“I was on my way to an experiment in Milbank, and then I heard a guy yelling,” Cassandra Stroud, BC ’12, said. “I went over and there was a guy lying on the floor.”
It was Saturday, Oct. 18, and Stroud was about to save a life.
A group of workers were installing carpet on the first floor of Milbank Hall when one of them collapsed with what would later be diagnosed as a heart attack. Stroud, passing by on her way to psychology, found his coworkers looking on helplessly.
“I guess I just assumed everyone else knew CPR,” she said. “I told them that they needed to start CPR, and they were like, ‘We don’t know how to do that.’”
Stroud, who learned CPR in a sixth-grade babysitting course and had not practiced it since, taught a bystander to perform chest compressions before beginning to breath into the victim’s mouth.
“He didn’t know what he was doing,” she said of the man who she taught chest compressions to, “but I showed him how because I knew I couldn’t do it hard enough for long enough.”
Barnard Public Safety officers soon responded to what they expected to be a routine first aid call.
“What I figured was one of the guys had cut himself with a [carpet-cutting] knife,” Officer Dennis Pogan said.

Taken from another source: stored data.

(* ===== verification/MallocInv.v ===== *)
(** * What the allocator's memory looks like

    An abstract heap [H] gives each chunk address its size and whether it is
    in use, [N] the size of each chunk with a mapping of its own.  [heap_ok]
    relates them to memory: boundary tags, circular lists of the bins,
    bitmap, and mappings that do not overlap. *)

From Stdlib Require Import ZifyBool.
From stdpp Require Import base numbers gmap list.
From S2P Require Import Prelude Word StateMonad Malloc MallocArith.

Local Open Scope Z_scope.
Ltac Zify.zify_post_hook ::= Z.to_euclidean_division_equations.

(** ** What the system documents *)

(** Words in a range of addresses: none, all, and those outside as before. *)
Definition fresh (w : gmap Z Z) (p n : Z) : Prop := forall a, p <= a < p + n -> w !! a = None.
Definition mapped (w : gmap Z Z) (p n : Z) : Prop :=
  forall a, p <= a < p + n -> a mod 8 = 0 -> is_Some (w !! a).
Definition kept (w w' : gmap Z Z) (p n : Z) : Prop :=
  forall a, ~ p <= a < p + n -> w' !! a = w !! a.

(** New memory at page boundaries below [2^63]. *)
Record provides `{E : MallocEnv} (w w' : gmap Z Z) (p n : Z) : Prop := {
  pv_page : p mod PAGE_SIZE = 0;
  pv_size : n mod PAGE_SIZE = 0;
  pv_range : 0 < p /\ p + n < 2 ^ 63;
  pv_fresh : fresh w p n;
  pv_mapped : mapped w' p n;
  pv_kept : kept w w' p n;
}.

Class MallocLaws (E : MallocEnv) : Prop := {
  page_size : exists k, 12 <= k <= 16 /\ PAGE_SIZE = 2 ^ k;
  bins_address : 16 <= BINS /\ BINS mod 8 = 0;
  ctz_spec : forall x, 0 < x < 2 ^ 64 -> 0 <= a_ctz_64 x < 64 /\ Z.testbit x (a_ctz_64 x) = true;
  and_spec : forall x y, a_and_64 x y = Z.land x y;
  or_spec : forall x y, a_or_64 x y = Z.lor x y;
  expand_law : forall w n p n' w',
    expand_os w n = Some (p, n', w') -> n <= n' /\ provides w w' p n';
  mmap_law : forall w n p w',
    mmap_os w n = Some (p, w') -> provides w w' p n;
  munmap_law : forall w p n, kept w (munmap_os w p n) p n /\ fresh (munmap_os w p n) p n;
  madvise_law : forall w p n, kept w (madvise_os w p n) p n /\
    forall a, is_Some (w !! a) -> is_Some (madvise_os w p n !! a);
}.
Lemma link_not_new a : link_at H a -> ~ p <= a < p + n.
Proof.
  intros [(i & Hi & Ha)|(c & sz & Hc & Ha)].
  - destruct (bin_words i Hi). apply bins_not_new. destruct Ha as [-> | ->]; done.
  - destruct (free_chunk _ _ (hp_tags _ _ _ Hok) _ _ Hc) as (_ & ? & _). eapply chunk_not_new; [exact Hc|lia].
Qed.

Lemma user_not_new a : user_at H N a -> ~ p <= a < p + n.
Proof.
  intros [(c & sz & Hc & Ha)|(c & sz & Hc & Ha)]; [eapply chunk_not_new|eapply mapping_not_new]; try exact Hc; lia.
Qed.

(** The heap with the new memory: a chunk of its own, or the last, empty
    chunk of the heap grown. *)
Definition grown_chunk (s' : mem) (c m : Z) : Prop :=
  H !! c = Some (0, true) /\ c = p - 16 /\ m = n \/
  c = p + 16 /\ m = n - 32 /\ words s' !! c = Some (tagged 0).

Lemma grown_new s' c m : grown_chunk s' c m -> 0 < m -> H !! c = Some (0, true) \/ H !! c = None.
Proof.
  intros [[? _]|(-> & -> & _)] Hm; [by left|right]. destruct (H !! (p + 16)) as [[k u]|] eqn:He; [|done].
  exfalso. eapply chunk_not_new; [exact He|right; by left|lia].
Qed.

Lemma grown_apart s' c m : grown_chunk s' c m -> 0 < m ->
  forall d k y, H !! d = Some (k, y) -> d <> c -> d < c /\ d + k <= c \/ c + m < d.
Proof.
  intros Hg Hm d k y Hd Hne. pose proof (chunk_not_new d k y d Hd ltac:(lia)). destruct (id Hok) as [T _ _ _ _ _].
  destruct (id V) as [V1 V2 _ _ _ _]. apply page_divides in V1, V2. destruct (tg_chunk _ _ T _ _ _ Hd) as [[] Hda _ _].
  destruct (decide (c < d)); [right; destruct Hg as [(_ & ? & ?)|(? & ? & _)]; lia|left; split; [lia|]].
  destruct Hg as [(Hc & _)|(-> & ? & _)].
  - apply (tg_apart _ _ T _ _ _ _ _ _ Hd Hc). lia.
  - destruct (decide (d + k <= p + 16)); [done|]. destruct (chunk_not_new d k y (p + 16) Hd ltac:(lia)). lia.
Qed.
(* ===== verification/MallocExample.v ===== *)
(** * A system for the allocator, and sessions with it

    An instance of [MallocEnv] whose system calls give the pages above the
    highest mapped address, with its laws; the witnesses of the allocator's
    theorems and runs of its code evaluate on it. *)

From Stdlib Require Import ZifyBool.
From stdpp Require Import base numbers gmap list.
From S2P Require Import Prelude Word StateMonad Malloc MallocArith MallocInv MallocOps MallocFree MallocCut MallocGrow MallocSpec MallocRealloc.

Local Open Scope Z_scope.
Ltac Zify.zify_post_hook ::= Z.to_euclidean_division_equations.

(** ** The system *)

(** Zero words at [p], [p + 8], ... *)
Fixpoint fill (w : gmap Z Z) (p : Z) (k : nat) : gmap Z Z :=
  match k with
  | O => w
  | S k => <[p := 0]> (fill w (p + 8) k)
  end.

Definition top (w : gmap Z Z) : Z := map_fold (fun a _ t => Z.max a t) 8192 w.
Definition page_up (n : Z) : Z := (n + 4095) / 4096 * 4096.

Definition give_pages (w : gmap Z Z) (n : Z) : option (Z * Z * gmap Z Z) :=
  let p := page_up (top w + 8) in
  let n := page_up n in
  if (0 <? n) && (p + n <? 2 ^ 63) then Some (p, n, fill w p (Z.to_nat (n / 8))) else None.

Fixpoint ctz_pos (p : positive) : Z :=
  match p with xO p => 1 + ctz_pos p | _ => 0 end.
Definition ctz (x : Z) : Z := match x with Zpos p => ctz_pos p | _ => 0 end.

Definition in_range (a p n : Z) : bool := (p <=? a) && (a <? p + n).

#[export] Instance paged : MallocEnv := {|
  PAGE_SIZE := 4096;
  BINS := 4096;
  a_ctz_64 := ctz;
  a_and_64 := Z.land;
  a_or_64 := Z.lor;
  expand_os := give_pages;
  mmap_os := fun w n => if n mod 4096 =? 0 then
    match give_pages w n with Some (p, _, w') => Some (p, w') | None => None end else None;
  mremap_os := fun _ _ _ _ => None;
  munmap_os := fun w p n => filter (fun x => in_range x.1 p n = false) w;
  madvise_os := fun w p n => map_imap (fun a v => Some (if in_range a p n then 0 else v)) w;
|}.

(** ** Its laws *)

Lemma fill_lookup w p k a :
  (fill w p k) !! a = if decide (p <= a < p + 8 * Z.of_nat k /\ (a - p) mod 8 = 0) then Some 0 else w !! a.
Proof.
  revert p. induction k as [|k IH]; intros p; cbn [fill]; [by rewrite decide_False by lia|].
  destruct (decide (p = a)) as [->|Hne].
  - rewrite lookup_insert_eq, decide_True; [done|]. split; [lia|]. by rewrite Z.sub_diag.
  - rewrite lookup_insert_ne, IH by done. apply decide_ext. lia.
Qed.

Lemma top_spec w : 8192 <= top w /\ forall a v, w !! a = Some v -> a <= top w.
Proof.
  unfold top. apply (map_fold_weak_ind (fun t m => 8192 <= t /\ forall a v, m !! a = Some v -> a <= t)).
  - split; [lia|]. intros a v Ha. by rewrite lookup_empty in Ha.
  - intros b u m t Hb [H1 H2]. split; [lia|]. intros a v [[-> _]|[_ Ha]]%lookup_insert_Some; [lia|].
    specialize (H2 _ _ Ha). lia.
Qed.

Lemma give_pages_provides w n p n' w' :
  give_pages w n = Some (p, n', w') -> n' = page_up n /\ provides w w' p n'.
Proof.
  unfold give_pages. destruct (_ && _) eqn:Hg; [|done]. intros [= <- <- <-]. split; [done|].
  destruct (top_spec w) as [Ht1 Ht2]. unfold page_up in *.
  apply andb_prop in Hg as [Hg1 Hg2]. set (p := (top w + 8 + 4095) / 4096 * 4096) in *. set (m := (n + 4095) / 4096 * 4096) in *.
  assert (Hp : top w < p /\ p mod 4096 = 0) by (unfold p; lia).
  assert (Hm : m mod 4096 = 0) by (unfold m; lia). clearbody p m.
  split; cbn [PAGE_SIZE paged]; [apply Hp|done|lia| | |].
  - intros a Ha. destruct (w !! a) as [v|] eqn:Hv; [|done]. apply Ht2 in Hv. lia.
  - intros a Ha Ha8. rewrite fill_lookup, decide_True by lia. eauto.
  - intros a Ha. rewrite fill_lookup, decide_False; [done|]. lia.
Qed.

Lemma ctz_pos_spec p : 0 <= ctz_pos p < Z.of_nat (Pos.size_nat p) /\ Z.testbit (Zpos p) (ctz_pos p) = true.
Proof.
  induction p as [p IH|p IH|]; cbn [ctz_pos Pos.size_nat]; [split; [lia|done]| |split; [lia|done]].
  destruct IH as [IH1 IH2]. split; [lia|]. change (Zpos (xO p)) with (2 * Zpos p).
  replace (1 + ctz_pos p) with (Z.succ (ctz_pos p)) by lia. rewrite Z.double_bits_succ. done.
Qed.

#[export] Instance paged_laws : MallocLaws paged.
Proof.
  split; cbn [PAGE_SIZE BINS a_ctz_64 a_and_64 a_or_64 expand_os mmap_os munmap_os madvise_os paged]; try done.
  - by exists 12.
  - intros x Hx. destruct x as [|p|p]; [lia| |lia]. cbn [ctz]. destruct (ctz_pos_spec p) as [Hr Ht]. split; [|done].
    split; [lia|]. destruct (decide (ctz_pos p < 64)); [done|]. rewrite testbit_high in Ht; [done|lia|lia].
  - intros w n p n' w' Hg. apply give_pages_provides in Hg as [-> Hg]. split; [unfold page_up; lia|done].
  - intros w n p w'. destruct (Z.eqb_spec (n mod 4096) 0) as [Hn|]; [|done].
    destruct (give_pages w n) as [[[q n'] w1]|] eqn:Hg; [|done]. intros [= <- <-].
    apply give_pages_provides in Hg as [-> Hg]. replace (page_up n) with n in Hg by (unfold page_up; lia). done.
  - intros w p n. split; intros a Ha.
    + destruct (w !! a) as [v|] eqn:Hv.
      * rewrite map_lookup_filter_Some. split; [done|]. cbn. unfold in_range. lia.
      * rewrite map_lookup_filter_None. by left.
    + rewrite map_lookup_filter_None. right. intros v _. cbn. unfold in_range. lia.
  - intros w p n. split; intros a Ha; rewrite map_lookup_imap.
    + destruct (w !! a); [|done]. cbn. unfold in_range. replace (_ && _) with false by lia. done.
    + destruct Ha as [v ->]. cbn. eauto.
Qed.

(** ** A process *)

Definition process : mem := mkMem (fill ∅ 4096 192) 0 0 false.

Lemma process_pristine : pristine process.
Proof.
  split_and!; [|done|done]. intros a Ha Ha8. cbn [process words]. unfold in_bins in Ha. cbn [BINS paged] in Ha.
  rewrite fill_lookup, decide_True; [done|]. change (Z.of_nat 192) with 192. lia.
Qed.

(** ** Sessions *)

Definition outcome {A} (r : res Empty_set (A * mem)) : option A := match r with Ok (a, _) => Some a | _ => None end.
Definition after (r : request) (s : mem) : mem := match serve r s with Ok (_, s') => s' | _ => s end.

Lemma serve_after r s x : outcome (serve r s) = Some x -> serve r s = Ok (x, after r s).
Proof. unfold after. destruct (serve r s) as [[a s']| | |]; cbn; congruence. Qed.

(** A block of 100 bytes, and its release. *)
Definition one_block : mem := after (Rmalloc 100) process.
Definition one_free : mem := after (Rfree 12320) one_block.

Lemma one_block_session : session {[12320 := 112]} one_block.
Proof.
  apply (session_step ∅ process (Rmalloc 100) 12320).
  - apply session_start, process_pristine.
  - cbn. lia.
  - apply serve_after. vm_compute. reflexivity.
  - right. split_and!; [done|done|vm_compute; discriminate|reflexivity].
Qed.

Lemma one_free_session : session ∅ one_free.
Proof.
  apply (session_step {[12320 := 112]} one_block (Rfree 12320) 0).
  - apply one_block_session.
  - right. by eexists.
  - apply serve_after. vm_compute. reflexivity.
  - reflexivity.
Qed.

Lemma malloc_refines_witness :
  (represents {[12320 := 112]} one_block /\ legal {[12320 := 112]} (Rmalloc 300000)) /\
  exists x s' A', serve (Rmalloc 300000) one_block = Ok (x, s') /\ answers {[12320 := 112]} (Rmalloc 300000) x A' /\
    represents A' s' /\ contents_kept {[12320 := 112]} A' (Rmalloc 300000) (words one_block) (words s').
Proof.
  assert (Hr : represents {[12320 := 112]} one_block) by apply session_represents, one_block_session.
  assert (Hl : legal {[12320 := 112]} (Rmalloc 300000)) by (cbn; lia).
  split; [done|]. apply (malloc_refines _ _ _ Hr Hl).
Defined.

Lemma session_safe_witness :
  session {[12320 := 112]} one_block /\
  exists x s' A', serve (Rwrite 12328 7) one_block = Ok (x, s') /\
    answers {[12320 := 112]} (Rwrite 12328 7) x A' /\ session A' s'.
Proof.
  split; [apply one_block_session|]. apply (session_safe _ _ one_block_session).
  exists 12320, 112. split; [done|]. split; [lia|done].
Defined.

(** The last chunk of the heap, when its footer says that it is free. *)
Lemma last_free s H N e k :
  heap_ok s H N -> heap_end s = e -> e <> 0 -> words s !! (e - 16) = Some k -> inuse k = false -> H !! (e - 16 - k) = Some (k, false).
Proof.
  intros Hok <- Hne Hk Hu. destruct (hp_end _ _ _ Hok) as [?|He]; [done|].
  by destruct (tg_before _ _ (hp_tags _ _ _ Hok) _ _ _ _ He Hk Hu).
Qed.

Lemma free_detects_witness :
  free 12320 one_free = Panic /\ free 12320 (one_block <| words ::= <[12432 := 7]> |>) = Panic.
Proof.
  assert (Ec : CHUNK_TO_MEM 12304 = 12320) by done. rewrite <- Ec. split.
  - destruct (session_represents _ _ one_free_session) as (H & N & Hok & Hco & _).
    apply (proj1 (free_detects one_free H N 12304 4064 Hok Hco)).
    change 12304 with (16384 - 16 - 4064). apply (last_free one_free H N 16384 4064 Hok); vm_compute; (reflexivity || discriminate).
  - destruct (session_represents _ _ one_block_session) as (H & N & Hok & Hco & HA).
    assert (Hb : block H N 12320 112) by by apply HA.
    assert (Hh : words one_block !! 12312 = Some 129) by (vm_compute; reflexivity).
    assert (Hf : words one_block !! 12432 = Some 129) by (vm_compute; reflexivity).
    destruct (header_inuse one_block H N 12320 112 129 Hok Hb Hh eq_refl) as [Hc Hp].
    exact (proj2 (free_detects one_block H N 12304 128 Hok Hco) 7 129 Hc Hp ltac:(vm_compute; discriminate) Hf).
Defined.

Lemma realloc_heap_witness :
  exists x s', realloc 12320 1000 one_block = Ok (x, s') /\
    reallocated {[12320 := 112]} one_block 12320 112 1000 x s'.
Proof.
  apply (realloc_heap {[12320 := 112]} one_block 12320 112 129 1000).
  - apply session_represents, one_block_session.
  - done.
  - vm_compute. reflexivity.
  - reflexivity.
  - lia.
Defined.

(** ** Shrinking a mapped block *)

Definition one_mapping : mem := after (Rmalloc 300000) process.

Lemma one_mapping_session : session {[12320 := 303072]} one_mapping.
Proof.
  apply (session_step ∅ process (Rmalloc 300000) 12320).
  - apply session_start, process_pristine.
  - cbn. lia.
  - apply serve_after. vm_compute. reflexivity.
  - right. split_and!; [done|done|vm_compute; discriminate|].
    assert (Hu : usable 300000 = 303072) by (vm_compute; reflexivity). by rewrite Hu.
Qed.

(** Shrinking a block with a mapping of its own when [mremap] fails: the
    copy into the new, smaller block takes the whole old block and runs past
    the new block's end (here into memory that is not mapped), although a
    block of the size asked for can be had. *)
Theorem realloc_shrink_overruns :
  session {[12320 := 303072]} one_mapping /\ legal {[12320 := 303072]} (Rmalloc 150000) /\
  (exists x, outcome (serve (Rmalloc 150000) one_mapping) = Some x /\ x <> 0) /\
  realloc 12320 150000 one_mapping = Panic.
Proof.
  split; [apply one_mapping_session|]. split; [cbn; lia|]. split.
  - exists 315424. split; [vm_compute; reflexivity|lia].
  - vm_compute. reflexivity.
Qed.

Lemma request_size_witness :
  exists r s', adjust_size (2 ^ 63) process = Ok (r, s') /\ words s' = words process /\
  match r with
  | Some sz => s' = process /\ sized sz /\ 2 ^ 63 + OVERHEAD <= sz < 2 ^ 63 + OVERHEAD + SIZE_ALIGN /\ SIZE_ALIGN <= sz <= 2 ^ 63 - PAGE_SIZE
  | None => enomem s' = true /\ PTRDIFF_MAX - SIZE_ALIGN - PAGE_SIZE + 1 < 2 ^ 63
  end.
Proof. apply (request_size (2 ^ 63) process). lia. Defined.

Instead, they found a rescue already taking place. Although Stroud does not remember being offered aid, several officers say she remained in place even when offered relief.
“I said, ‘Do you want a break?’” Pogan said, “and she said, ‘No, I got it.’”
She and her assistant continued CPR for roughly 15 minutes.
“In spite of all the chaos—the radio calls, the additional security people responding, the phone calls to the office—she never missed a beat,” Public Safety Supervisor Jim Kelly said.
Kelly called for Public Safety’s defibrillator, which he applied twice without success. Paramedics administered a third defibrillation, as well as medication, finally restoring the victim’s pulse.
“When she heard they were able to restore the pulse, she just broke down,” Kelly said. “The emotion overwhelmed her at that point.”
Stroud stressed that the experience was far more disturbing than exciting.
“Everyone is like, ‘Oh, CPR, you’re saving someone’s life,’” she said, “but it felt like I was working on someone who was already dead.”
The victim was taken to St. Luke’s Hospital and is still listed in serious condition.
Stroud has since met with members of the Department of Public Safety, many of whom have expressed admiration for her both publicly and in person.
“We are planning to formally commend her [Stroud] and Mr. Kelly and the other officers who responded,” Director of Public Safety Dianna Pennetti said. “We’ve been in conversation with members of the administration to see what awards are available to her.”
The incident also marked what Pennetti called Kelly’s “second save of the year”—according to her, he performed the Heimlich maneuver on a choking Barnard student in June. It also comes only a few months after Barnard broadened its CPR training to include, among others, all Public Safety officers and supervisors. The department plans, Pennetti said, to install more Automatic External Defibrillator machines on campus.
Kelly and his co-workers insist that Stroud’s actions kept the victim alive until the professionals responded.
“If it had been another 10 minutes and we had come upon him then, it would have been a very different story,” Kelly said. “She’s the hero here.”